Arrivé en fin de contrat, je quitte l’armée pour l’usine. Je me tape les trois huit dans un abattoir de volailles, quand je ne pue pas le sang je pue la fiente, je deviens dingue à ne plus jamais voir l’horizon.
Mais je m’accroche, pour mon fils. Merde, j’ai pas enduré huit ans dans les commandos pour capituler devant un poulet fermier, tout Label Rouge qu’il soit.
Le soir en rentrant, je caresse ton ventre en crachant des plumes. Je parle à mon fils, il s’appellera Yann.

J’arrive à la bourre à la clinique, piteux, haletant et débraillé, cliché numéro 118, je t’épargne les détails du pourquoi et du comment, de toute façon tu t’en fous, tout ce que tu veux, c’est dormir, enfin.
Une infirmière compatissante m’accompagne et me plante devant un poupon semblable à des milliers d’autres poupons.

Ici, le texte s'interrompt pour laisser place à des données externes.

(** * Enhanced RIR parser: a shallow embedding of [enhanced_rir_parser.py]

    The Python class [RIRDataParser] turns the delegation files of the
    regional internet registries into two SQLite tables and answers
    address lookups from them.  This file embeds the parts of the class
    that decide what is stored and what a lookup returns:

    - Python text is [string]; the delegation files are ASCII, and the
      character classes below ([is_space], [is_digit], [upper]) are the
      ASCII restrictions of the Python ones;
    - Python integers are [Z];
    - a fallible library call ([int], [ipaddress], [strptime]) returns
      [option], [None] standing for the [ValueError] the caller catches;
    - a SQLite table is the list of its rows in rowid order, and the
      database file is a record of the tables that is threaded through
      the operations, one value per commit.

    Beside these it embeds [cidr_to_range], the retry loop of
    [download_rir_data] over a network that answers each request,
    [_get_file_size] with doubles as exact quotients, and the rows that
    the two exports list.

    The library functions follow CPython's [ipaddress], [_strptime] and
    [int] (3.11 and later, where [int] refuses more than 4300 digits and
    IPv4 octets refuse leading zeros). *)

From Stdlib Require Import ZArith NArith List String Ascii Bool Lia.
From Stdlib Require Import DecimalString HexadecimalString DecimalPos HexadecimalPos.
From Stdlib Require Import Permutation Sorted.
Import ListNotations.

Open Scope string_scope.
Open Scope Z_scope.

(** ** Python text *)

Module Py.

Definition code (c : ascii) : N := N_of_ascii c.

(** [str.isspace] on ASCII: tab to carriage return, the four separators
    0x1c-0x1f, and the blank. *)
Definition is_space (c : ascii) : bool :=
  let n := code c in
  ((9 <=? n) && (n <=? 13) || (28 <=? n) && (n <=? 32))%N.

Definition is_digit (c : ascii) : bool :=
  let n := code c in ((48 <=? n) && (n <=? 57))%N.

Definition digit_val (c : ascii) : Z := Z.of_N (code c) - 48.

Definition is_hex_digit (c : ascii) : bool :=
  let n := code c in
  ((48 <=? n) && (n <=? 57) || (65 <=? n) && (n <=? 70)
   || (97 <=? n) && (n <=? 102))%N.

Definition hex_val (c : ascii) : Z :=
  let n := Z.of_N (code c) in
  if n <=? 57 then n - 48 else if n <=? 70 then n - 55 else n - 87.

Definition is_empty (s : string) : bool :=
  match s with EmptyString => true | String _ _ => false end.

Fixpoint all_chars (p : ascii -> bool) (s : string) : bool :=
  match s with
  | EmptyString => true
  | String c r => p c && all_chars p r
  end.

(** [ch in s] *)
Fixpoint contains (ch : ascii) (s : string) : bool :=
  match s with
  | EmptyString => false
  | String c r => Ascii.eqb c ch || contains ch r
  end.

Definition startswith (s p : string) : bool := String.prefix p s.

Fixpoint lstrip (s : string) : string :=
  match s with
  | EmptyString => EmptyString
  | String c r => if is_space c then lstrip r else s
  end.

Fixpoint rstrip (s : string) : string :=
  match s with
  | EmptyString => EmptyString
  | String c r =>
      match rstrip r with
      | EmptyString => if is_space c then EmptyString else String c EmptyString
      | r' => String c r'
      end
  end.

(** [s.strip()] *)
Definition strip (s : string) : string := rstrip (lstrip s).

(** [s.split(sep)] for a one-character separator: never empty, the
    empty text splits into one empty field. *)
Fixpoint split (sep : ascii) (s : string) : list string :=
  match s with
  | EmptyString => [EmptyString]
  | String c r =>
      if Ascii.eqb c sep then EmptyString :: split sep r
      else match split sep r with
           | f :: fs => String c f :: fs
           | [] => [String c EmptyString]
           end
  end.

(** [sep.join(parts)] *)
Fixpoint join (sep : string) (parts : list string) : string :=
  match parts with
  | [] => EmptyString
  | [p] => p
  | p :: ps => p ++ sep ++ join sep ps
  end.

Definition upper_char (c : ascii) : ascii :=
  let n := code c in
  if ((97 <=? n) && (n <=? 122))%N then ascii_of_N (n - 32) else c.

(** [s.upper()] *)
Fixpoint upper (s : string) : string :=
  match s with
  | EmptyString => EmptyString
  | String c r => String (upper_char c) (upper r)
  end.

(** [len(s)] *)
Definition len (s : string) : Z := Z.of_nat (String.length s).

(** The digits of a decimal literal after the sign: a digit, then digits
    with single underscores between them.  Returns the value and the
    number of digits. *)
Fixpoint int_body (s : string) (acc : Z) (ndigits : N) (after_underscore : bool)
  : option (Z * N) :=
  match s with
  | EmptyString => if after_underscore then None else Some (acc, ndigits)
  | String c r =>
      if is_digit c then int_body r (10 * acc + digit_val c) (N.succ ndigits) false
      else if Ascii.eqb c "_" && negb after_underscore then int_body r acc ndigits true
      else None
  end.

(** [sys.get_int_max_str_digits()], the default. *)
Definition int_max_str_digits : N := 4300.

(** An optional sign in front of a literal. *)
Definition split_sign (t : string) : bool * string :=
  match t with
  | String "-" r => (true, r)
  | String "+" r => (false, r)
  | _ => (false, t)
  end.

(** C's [isspace] on ASCII, the whitespace that [int] skips around a
    literal: tab to carriage return, and the blank.  The separators
    0x1c-0x1f, which [str.strip] removes, are not among it. *)
Definition is_c_space (c : ascii) : bool :=
  let n := code c in ((9 <=? n) && (n <=? 13) || (n =? 32))%N.

Fixpoint lstrip_by (p : ascii -> bool) (s : string) : string :=
  match s with
  | EmptyString => EmptyString
  | String c r => if p c then lstrip_by p r else s
  end.

Fixpoint rstrip_by (p : ascii -> bool) (s : string) : string :=
  match s with
  | EmptyString => EmptyString
  | String c r =>
      match rstrip_by p r with
      | EmptyString => if p c then EmptyString else String c EmptyString
      | r' => String c r'
      end
  end.

(** [int(s)] for an ASCII text: whitespace in the sense of C around the
    literal, an optional sign, a decimal literal of at most
    [int_max_str_digits] digits. *)
Definition int (s : string) : option Z :=
  let '(neg, body) := split_sign (rstrip_by is_c_space (lstrip_by is_c_space s)) in
  match body with
  | EmptyString => None
  | String c _ =>
      if is_digit c then
        match int_body body 0 0%N false with
        | Some (v, n) =>
            if (int_max_str_digits <? n)%N then None
            else Some (if neg then - v else v)
        | None => None
        end
      else None
  end.

(** [int(s, 10)] and [int(s, 16)] on a text already known to hold only
    digits of the base. *)
Fixpoint of_digits (base : Z) (val : ascii -> Z) (s : string) (acc : Z) : Z :=
  match s with
  | EmptyString => acc
  | String c r => of_digits base val r (base * acc + val c)
  end.

(** ["%d" % n] *)
Definition str_int (n : Z) : string :=
  DecimalString.NilEmpty.string_of_int (Z.to_int n).

(** ["%x" % n] for [0 <= n] *)
Definition str_hex (n : Z) : string :=
  HexadecimalString.NilEmpty.string_of_uint (N.to_hex_uint (Z.to_N n)).

End Py.

(** ** [datetime.strptime(date, '%Y%m%d')] *)

Module Strptime.
Import Py.

(** One regular-expression alternative: a pattern of character classes
    that consumes a prefix of the text. *)
Fixpoint eat (classes : list (ascii -> bool)) (s : string) (taken : string)
  : option (string * string) :=
  match classes with
  | [] => Some (taken, s)
  | p :: ps =>
      match s with
      | String c r => if p c then eat ps r (taken ++ String c EmptyString) else None
      | EmptyString => None
      end
  end.

Definition between (lo hi : ascii) (c : ascii) : bool :=
  ((code lo <=? code c) && (code c <=? code hi))%N.

Definition is_char (x : ascii) (c : ascii) : bool := Ascii.eqb c x.

(** The alternatives of a directive, in the order the engine tries them;
    each one that matches yields what it consumed and what is left. *)
Definition alternatives (alts : list (list (ascii -> bool))) (s : string)
  : list (string * string) :=
  flat_map (fun a => match eat a s EmptyString with
                     | Some m => [m]
                     | None => []
                     end) alts.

C’est une fille, qu’elle me dit. Ça devrait être un gars, que je lui réponds. Elle hausse les épaules et m’abandonne là. Devant ma fille.
Elle s’appellera Loïcia. Je la regarde grandir, elle est superbe, elle a mes yeux, on voit la mer dedans...


C’est l’été de nouveau, cent ans ont passé, ma Belle au Bois Dormant s’est fanée, les enfants ont vieilli, Loïcia s’est envolée, loin, trop loin, et le voisin a clamsé. S’il s’était fait bouffer par des pitt bulls, il aurait trôné à la Une de l’Hebdo Plumelois mais il s’est seulement noyé dans sa fosse à purin, saoul comme un cochon.
Depuis que sa veuve a vendu les terres à un promoteur immobilier, les petits matins ne sentent plus le lisier mais la chiasse de labrador. Les champs de blé ont cédé la place aux pavillons, il y a des portiques en plastique dans les jardins aux pelouses rases et des monospaces sur les parkings bitumés.

Quand je pars à l’usine, j’arrête de respirer. Quand j’en reviens aussi. Et souvent entre les deux, j’arrête de vivre. Je me tourne parfois vers toi, à bout de souffle, mais faut pas rêver, le coup du bouche à bouche il y a belle lurette que ça ne marche plus.

Il y a longtemps que tu ne m’aimes plus, il y a longtemps que je le sais. Aujourd’hui, il est temps que je parte. Que je fasse de ma vie autre chose qu’un cliché parmi des millions d’autres.

Il est quatre heures du matin, mon sac est prêt. Assis sur le bord du lit, je reste à te regarder, j’admire tes cheveux encore noirs, ton profil encore beau. Il n’y a pas trace de larmes sur tes joues, il n’y en a pas non plus sur les miennes. Ta tête repose sur mon oreiller, je t’embrasse au coin des lèvres.
Pas une goutte de sang pour souiller les draps, le tableau serait parfait si seulement j’arrivais à me rappeler ce que j’ai fait du reste du corps… j’ai dû le laisser traîner dans la cave ou dans le congélateur. Cliché numéro 666.